Edit: Whoops, sorry just saw your post about the rescue... I assume you mean GRR since that's the only one I know of... Did they say anything that might help you find a home for them at least?


----------



## LeStan82 (Dec 31, 2013)

I am near marietta/kennesaw area. I really do not want to have to rehome my babies. It is difficult to trust people to give your babies a good home and I worry. So I am going to put them in a different part of the house and see if it helps first.yes it is GRR. that is not taking any more. They do not have enough fosters. I did contact a nother small rescue aways away from me that said they would take them but unsure of these people.apparently they work with grr they said. Once I move them to a different area of the house I will let you guys know if it helped. Thanks everyone.


----------



## nanashi7 (Jun 5, 2013)

Did you try an air filter near their cage?

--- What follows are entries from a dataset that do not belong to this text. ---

(* ===== verification/RuntimePort.v ===== *)
(** * The runtime port ([src/src/revanent/ports/runtime.py])

    The repository and worktree identity persisted with a new run. *)

From Stdlib Require Import ZArith Lia Ascii String.
From S2P Require Import Prelude Text Domain Agents GitPort.
From stdpp Require Import base option strings numbers sets list list_relations.

Open Scope Z_scope.

Record RuntimeBinding := mk_RuntimeBinding {
  rb_schema_version : Z;
  rb_run_id : string;
  rb_repository : RepositoryIdentity;
  rb_worktree_id : string;
  worktree_relative_path : string;
  rb_branch_name : string;
  rb_created_at : datetime
}.

#[export] Instance RuntimeBinding_eq_dec : EqDecision RuntimeBinding.
Proof. solve_decision. Defined.

(** [^[A-Za-z0-9.][A-Za-z0-9._/-]{0,511}$] *)
Definition relative_path_pattern : list pat :=
  [Cls (in_class "." is_alnum) 1 1; Cls (in_class "._/-" is_alnum) 0 511].

Definition binding_utc (value : datetime) : res datetime :=
  raise_if (negb (is_utc value)) (ValueError "runtime binding timestamp must be UTC") ;; mret value.

(** [Path(value).parts] of a text that does not start with a slash. *)
Definition relative_parts (value : string) : list string :=
  filter (fun part => part <> "" /\ part <> ".") (split_slash value).

Definition _safe_relative_worktree (b : RuntimeBinding) : res RuntimeBinding :=
  let path := worktree_relative_path b in
  raise_if (starts_with_slash path || bool_decide (".." ∈ relative_parts path)
            || str_contains "\" path)
    (ValueError "runtime worktree reference must be normalized and relative") ;;
  raise_if (negb (String.eqb (rb_worktree_id b) ("wt_" +:+ remove_prefix "run_" (rb_run_id b))))
    (ValueError "runtime worktree identity must derive from the Run ID") ;;
  mret b.

Definition validate_RuntimeBinding (b : RuntimeBinding) : res RuntimeBinding :=
  require (rb_schema_version b =? 1) "schema_version" ;;
  run_id ← RunId (rb_run_id b) ;
  repository ← validate_RepositoryIdentity (rb_repository b) ;
  worktree_id ← WorktreeId (rb_worktree_id b) ;
  path ← pattern_field "worktree_relative_path" relative_path_pattern (worktree_relative_path b) ;
  branch ← text_field "branch_name" 1 255 (rb_branch_name b) ;
  created ← binding_utc (rb_created_at b) ;
  _safe_relative_worktree
    (mk_RuntimeBinding (rb_schema_version b) run_id repository worktree_id path branch created).
Lemma reservation_pointwise :
  Forall (fun v => exists r, v = row_of_reservation r /\ br_status r = ReservationStatus.ACTIVE)
    (reservations_of id w).
Proof.
  pose proof (reservation_rows_wf w Hwf id) as Hrows.
  pose proof (Forall_of_filter _ (fun r => String.eqb (rs_run_id r) id = true) _ Ha) as Hact.
  fold (reservations_of id w) in Hact. rewrite Forall_forall in *. intros v Hv.
  destruct (Hrows v Hv) as (r & -> & _). exists r. split; [done|]. exact (Hact _ Hv).
Qed.

Lemma settlement_status rid s :
  select_settlement rid w = Some s -> bs_status (ss_payload s) <> ReservationStatus.ACTIVE.
Proof.
  intros Hs%(select_settlement_wf w Hwf). unfold validate_BudgetSettlement in Hs. inv_valid.
  match goal with H : bool_decide (_ ∈ _) = true |- _ => apply bool_decide_eq_true in H; rename H into Hin end.
  intros Heq. rewrite Heq in Hin. enum.
Qed.

Lemma metric_matches_iff r :
  rs_metric (row_of_reservation r) = BudgetMetric.value m <-> br_metric r = m.
Proof. cbn. split; [apply budget_metric_value_inj | by intros ->]. Qed.

Lemma metric_matches r :
  bool_decide (rs_metric (row_of_reservation r) = BudgetMetric.value m) = bool_decide (br_metric r = m).
Proof. apply bool_decide_ext, metric_matches_iff. Qed.

Lemma shown_metric v : br_metric (shown w v) = br_metric (rs_payload v).
Proof. unfold shown. by destruct (select_settlement _ _). Qed.

Lemma unresolved_rows :
  existsb (has_reservation_status ReservationStatus.UNRESOLVED m) reservations =
  existsb (row_unresolved w) (metric_reservations id m w).
Proof.
  unfold metric_reservations. rewrite (existsb_perm _ _ _ Hreservations), existsb_fmap, existsb_filter.
  apply existsb_ext. eapply Forall_impl; [apply reservation_pointwise|]. intros v (r & -> & Hr).
  rewrite metric_matches. unfold has_reservation_status. rewrite shown_metric, andb_comm. f_equal.
  unfold shown, row_unresolved. destruct (select_settlement _ w); cbn; [done|]. by rewrite Hr.
Qed.
(* ===== verification/Service.v ===== *)
(** * The durable coordinator
      ([src/src/revanent/orchestration/service.py], [OrchestrationService])

    The service reads and changes a world of three parts: the durable store (the
    repository of [Storage.v] and [UsageStore.v]), the dictionary of context
    packages it keeps in memory, and everything else (agents, Git, the
    validation executor, the clock), an environment about which nothing is
    assumed: every call may return any value or raise any exception.  The world
    also lists the requests handed to an agent adapter, in order, so that
    theorems can speak of them. *)

From Stdlib Require Import ZArith Lia Ascii String.
From S2P Require Import Prelude Text Domain StateMachine Effects Sha256 Commands Agents GitPort TelemetryPort Validation ContextPort TelemetryService ReviewGate OrchestrationPorts RepairPolicy Reconciliation Tables Storage RunJournal UsageStore Coordination.
From stdpp Require Import base option strings numbers gmap sets list list_relations.

Open Scope Z_scope.

(** ** The collaborators *)

Record AgentAdapter (E Token : Type) := mk_AgentAdapter {
  capabilities : M E AgentCapabilities;
  invoke : AgentRequest -> option Token -> M E AgentResponse
}.
Arguments capabilities {E Token}.
Arguments invoke {E Token}.
(* ===== verification/ServiceSample.v ===== *)
(** * A run carried to approval

    Concrete collaborators and one request: the coordinator creates the worktree,
    builds, validates, reviews and approves the run, evaluated inside Rocq.  The
    witnesses of the coordinator's theorems are these evaluations. *)

From Stdlib Require Import ZArith Lia Ascii String.
From S2P Require Import Prelude Text Domain StateMachine Effects Sha256 Commands Agents GitPort TelemetryPort Validation ContextPort TelemetryService ValidationRunner ValidationExecution ReviewGate OrchestrationPorts Reconciliation RuntimePort Tables Storage RunJournal UsageStore DurableStore Coordination Service WriteAhead ServiceOutcomes.
From stdpp Require Import base option strings numbers gmap sets list list_relations.

Open Scope Z_scope.

Module ServiceSample.
Import ReconciliationSample.

Definition run : Run := DurableSample.run.
Definition rid : string := "run_" +:+ hex32.
Definition digest : string := ContextSample.digest_abc.

(** ** The request *)

Definition no_discovery : ContextDiscoveryInput := mk_ContextDiscoveryInput [] [] [] None [] [] [] [] [] [].

Definition context_for (role : AgentRole.t) (id : string) : ContextSelectionRequest :=
  mk_ContextSelectionRequest 1 id rid "P4-002" (run_task run) role source "repository" "worktree" []
    no_discovery ContextSample.limits ["Stay within the task."] (utc 0) None.

Definition prototype (role : AgentRole.t) : AgentRequest :=
  mk_AgentRequest 1 ("inv_" +:+ hex32) rid "P4-002" ("attempt_" +:+ hex32) 1 role "Fix the parser"
    ["src/parser.py"] ["secrets"] (mk_WorkspaceReference WorkspaceKind.WORKTREE ("wt_" +:+ hex32) target)
    [] (mk_AgentResponseContract 1 true 16384 32 64) 600 None
    (mk_AgentArtifactPolicy "artifacts" true false 8388608 true) (mk_AgentRouting None None) []
    (mk_ExpectedAgentCapabilities true (bool_decide (role = AgentRole.REVIEWER))
       (negb (bool_decide (role = AgentRole.REVIEWER))) false true false false false) [].

Definition plan : ValidationPlan :=
  mk_ValidationPlan 1 ("vplan_" +:+ hex32) rid "P4-002" (utc 0)
    (mk_WorkspaceReference WorkspaceKind.WORKTREE ("wt_" +:+ hex32) target) [ValidationSample.tests]
    (mk_ValidationExecutionPolicy false true) (mk_ValidationArtifactPolicy "artifacts" None false true).

Definition request : OrchestrationRequest :=
  mk_OrchestrationRequest 1 rid None
    [context_for AgentRole.BUILDER "ctx-builder"; context_for AgentRole.REVIEWER "ctx-reviewer"]
    ReconciliationSample.request (prototype AgentRole.BUILDER) (prototype AgentRole.REVIEWER)
    (prototype AgentRole.BUILDER) None [plan] false.

(** ** The collaborators: the environment is a clock *)

Definition tick : M Z datetime := fun t => (t + 1000, Ok (utc (t + 1000))).

Definition item (role : AgentRole.t) : ContextItem :=
  mk_ContextItem 1
    (context_item_id rid "src/parser.py" ContextAuthority.REPOSITORY_CONTENT
       ContextTrust.UNTRUSTED_REPOSITORY)
    rid "P4-002" (Some "src/parser.py") "src/parser.py" ContextCandidateKind.REPOSITORY_FILE
    ContextSource.TASK_PATH ContextImportance.REQUIRED ContextAuthority.REPOSITORY_CONTENT
    ContextTrust.UNTRUSTED_REPOSITORY role [InclusionReason.EXPLICIT_TASK_PATH] 10 []
    3 3 0 ContextContentState.COMPLETE digest digest RedactionState.NOT_NEEDED None "abc" None.

Definition manifest (role : AgentRole.t) : ContextManifest :=
  mk_ContextManifest 1 ("ctxmanifest_" +:+ sha256_hex (AgentRole.value role)) rid "P4-002" "task" role "repository" "worktree"
    CONTEXT_SELECTION_POLICY_VERSION (utc 0) ContextSample.limits [manifest_fields (item role) 1] []
    0 1 1 0 1 0 0 3 3 0 0 0 BaselineKind.AUTHORIZED_CANDIDATES 3 (float_of_Z 1) true []
    ContextSelectionStatus.COMPLETE.

Definition package (role : AgentRole.t) : ContextPackage :=
  mk_ContextPackage 1 (manifest role) ["Stay within the task."] [item role] [].

Definition offers (role : AgentRole.t) : AgentCapabilities :=
  let writes := negb (bool_decide (role = AgentRole.REVIEWER)) in
  mk_AgentCapabilities 1 "fake" "fake-agent" "1" [role] true (negb writes) writes false true false
    false false AgentAvailability.AVAILABLE None None [].

Definition respond (payload : AgentPayload) (q : AgentRequest) : M Z AgentResponse := fun t =>
  (t + 5000,
   Ok (mk_AgentResponse 1 (ar_invocation_id q) (ar_run_id q) (ar_work_package_id q) (ar_attempt_id q)
         (ar_attempt_number q) (ar_role q) 1 AgentStatus.COMPLETED (utc t) (utc (t + 5000)) 5 "Done"
         "untrusted text" StructuredParseStatus.PARSED (Some payload) [] [] None
         (mk_AgentProviderIdentity "fake" "fake-agent" "1" None) None None)).

Definition adapter (role : AgentRole.t) (payload : AgentPayload) : AgentAdapter Z unit :=
  mk_AgentAdapter _ _ (mret (offers role)) (fun q _ => respond payload q).

Definition building : AgentAdapter Z unit :=
  adapter AgentRole.BUILDER (BuilderPayload "Fixed" ["src/parser.py"] ["src/parser.py"] []).
Definition reviewing : AgentAdapter Z unit :=
  adapter AgentRole.REVIEWER
    (ReviewerPayload (mk_ReviewResult 1 ReviewVerdict.APPROVED "Fine" []) ["src/parser.py"]).

Definition passing (p : ValidationPlan) (started : datetime) : ValidationPlanResult :=
  aggregate_value p
    (result_of p ValidationSample.tests 1 ValidationStatus.PASSED (Some CommandStatus.SUCCESS) started 5
       (Some (mk_Path true ["usr"; "bin"; "python"])) (Some 0) empty_output empty_output None) [].

Definition evidence (p : ValidationPlan) (r : AgentResponse) (t : datetime) : LocalApprovalEvidence :=
  mk_LocalApprovalEvidence 1 rid "P4-002" (plan_id p) (resp_invocation_id r) "fake-agent" t true true
    true true true true true true.

#[export] Instance collaborators : Collaborators Z unit := {|
  now := tick;
  is_cancelled _ := mret false;
  create_worktree _ := mret (mk_WorktreeCreationResult (ownership "revanent/p4") live);
  verify_owned_worktree _ := mret (verification "revanent/p4");
  execute_validation p started _ := fun t => (t + 5000, Ok (passing p started));
  collect p _ r t := mret (evidence p r t);
  select_context q := mret (mk_ContextSelectionResult 1 (Some (package (csq_role q))) None);
  adapters := mk_OrchestrationAdapters _ _ building reviewing building None
|}.

Definition start : World Z := mk_World DurableSample.created_store [] 0 [].
(** The run, and the world after it. *)
Definition executing : service_call (Token := unit) := Execute request None.
Definition finish : World Z := fst (service_exec executing start).

Lemma start_evolves : evolves start.
Proof. apply evolves_start, DurableSample.created_reachable. Qed.
Lemma finish_evolves : evolves finish.
Proof. apply (evolves_service executing), start_evolves. Qed.
End ServiceSample.

#[export] Existing Instance ServiceSample.collaborators.

Lemma request_valid : validate_OrchestrationRequest ServiceSample.request = Ok ServiceSample.request.
Proof. vm_compute. reflexivity. Qed.

(** The run is approved, with one intent and one outcome for each of the two
    contexts, the worktree, the build, the validation and the review, seven
    transitions, and one call of the builder and one of the reviewer. *)
Lemma approved_end_to_end :
  match service_exec ServiceSample.executing ServiceSample.start with
  | (w, Ok r) => ores_status r = OrchestrationStatus.APPROVED /\ length (ores_records r) = 12%nat
                 /\ ores_revision r = 7 /\ length (w_invoked w) = 2%nat
  | (_, Err _) => False
  end.
Proof. vm_compute. repeat split. Qed.

Lemma finish_run : exists r,
  service_exec ServiceSample.executing ServiceSample.start = (ServiceSample.finish, Ok r)
  /\ ores_status r = OrchestrationStatus.APPROVED /\ length (w_invoked ServiceSample.finish) = 2%nat.
Proof.
  pose proof approved_end_to_end as H. unfold ServiceSample.finish.
  destruct (service_exec ServiceSample.executing ServiceSample.start) as [w [r|e]]; [|done].
  exists r. cbn [fst]. by destruct H as (? & _ & _ & ?).
Qed.

(** The builder and the reviewer ran once each, for the two agent intents. *)
Lemma launched_at_most_once_witness :
  length (w_invoked ServiceSample.finish) = 2%nat /\
  w_invoked ServiceSample.finish ⊆+ intended_requests (w_store ServiceSample.finish).
Proof.
  split; [destruct finish_run as (r & _ & _ & H); exact H|].
  exact (proj1 (launched_at_most_once ServiceSample.finish ServiceSample.finish_evolves)).
Defined.

Lemma coordination_terminates_witness :
  exists w' r, loop_ends ServiceSample.request (None (A := unit)) ServiceSample.start w' r.
Proof.
  destruct (coordination_terminates ServiceSample.start ServiceSample.request (None (A := unit))
    ServiceSample.start_evolves) as (w' & r & Hends & _).
  exists w', r. exact Hends.
Defined.

Lemma answers_are_durable_witness :
  exists r, ores_status r = OrchestrationStatus.APPROVED /\ answered ServiceSample.finish r.
Proof.
  destruct finish_run as (r & Hrun & Hstatus & _). exists r. split; [exact Hstatus|].
  exact (answers_are_durable ServiceSample.start ServiceSample.finish ServiceSample.executing r
           ServiceSample.start_evolves I Hrun).
Defined.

Tgere are a few rescues in central tn I believe.


----------



## artgecko (Nov 26, 2013)

Hopefully you will get allergy results soon. I had to rehome my guinea pigs, but I was not allergic to them, I was allergic to the hay I was feeding them. It may be a similar situation with your daughter... You will want to ask the allergist to test for allergies to any kind of bedding you are using with the rats and if she feeds them, check the ingredients in the food (if they are not in other foods). If she is getting a contact allergic reaction (i.e. rash) it could very well be from the bedding or food (I had a contact rash on my hand and breathing issues from the hay). If they are on fleece and you are washing their bedding in your washing machine, this could aggravate things too. In that case, switch to aspen (or similar) and see if that helps. I live in middle GA, but if I hear of anyone looking, I will let you know.


----------



## LeStan82 (Dec 31, 2013)

Bad news! Allergy test results : allergic to rats, mice, guinea pigs, gerbils! Well, no pocket pets for her. That means I may have to rehome my ratties


----------



## Hedgian (Aug 18, 2014)

Ahh I'm sorry to hear that, I would definitely take in your boys if I lived closer. 
You could maybe try a hedgehog with her. They don't shed at all as far as I'm aware, I mean they hardly have any fur and even then the fur is very thin. 
Since the adoption process can be rather pricey I'd suggest fostering one for some time and see if it's okay with her.
((Also make sure it's legal there D: ))


----------



## LeStan82 (Dec 31, 2013)

If any one is in the area that would be willing to give my boys a good home, please contact me....thanks


----------



## Sabatea (Aug 23, 2014)

I am so, so sorry to hear that... I'll do more research and see if I can find some sort of rescue to help you out some... Would it be okay if it's a state close to north Georgia? It would take a bit of driving but then you could take them to a rescue.


----------